▶ [Task prompt]:
Every entry needs to be given again exactly as it reads.

-- Provided data follows --

Lemma pick_best_none (pid_set : option (gset Z)) (exe_base : option string)
    (since_handles : option (gset Z)) (ws : list Window) :
  pick_best_window_by pid_set exe_base since_handles ws = None <->
  forall w, In w ws -> passes_filters w = true ->
            score pid_set exe_base since_handles w = 0.
Proof.
  unfold pick_best_window_by.
  destruct (sort_desc (candidates pid_set exe_base since_handles ws)) as [|c r] eqn:Hs.
  - split; [|reflexivity]. intros _ w Hin Hp.
    apply sort_desc_nil in Hs.
    pose proof (score_nonneg pid_set exe_base since_handles w) as Hge.
    destruct (Z.eq_dec (score pid_set exe_base since_handles w) 0) as [|Hne]; [assumption|].
    assert (Hc : In (score pid_set exe_base since_handles w, area w, hwnd w)
                    (candidates pid_set exe_base since_handles ws)).
    { apply candidates_In. exists w. repeat split; auto. lia. }
    rewrite Hs in Hc. contradiction.
  - split; [discriminate|]. intros Hall. exfalso.
    apply sort_desc_head in Hs. destruct Hs as [Hin _].
    apply candidates_In in Hin. destruct Hin as (w & Hin & Hp & Hpos & _).
    specialize (Hall w Hin Hp). lia.
Qed.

-- Provided data concluded --

▶ [Written answer]:
Lemma pick_best_none (pid_set : option (gset Z)) (exe_base : option string)
    (since_handles : option (gset Z)) (ws : list Window) :
  pick_best_window_by pid_set exe_base since_handles ws = None <->
  forall w, In w ws -> passes_filters w = true ->
            score pid_set exe_base since_handles w = 0.
Proof.
  unfold pick_best_window_by.
  destruct (sort_desc (candidates pid_set exe_base since_handles ws)) as [|c r] eqn:Hs.
  - split; [|reflexivity]. intros _ w Hin Hp.
    apply sort_desc_nil in Hs.
    pose proof (score_nonneg pid_set exe_base since_handles w) as Hge.
    destruct (Z.eq_dec (score pid_set exe_base since_handles w) 0) as [|Hne]; [assumption|].
    assert (Hc : In (score pid_set exe_base since_handles w, area w, hwnd w)
                    (candidates pid_set exe_base since_handles ws)).
    { apply candidates_In. exists w. repeat split; auto. lia. }
    rewrite Hs in Hc. contradiction.
  - split; [discriminate|]. intros Hall. exfalso.
    apply sort_desc_head in Hs. destruct Hs as [Hin _].
    apply candidates_In in Hin. destruct Hin as (w & Hin & Hp & Hpos & _).
    specialize (Hall w Hin Hp). lia.
Qed.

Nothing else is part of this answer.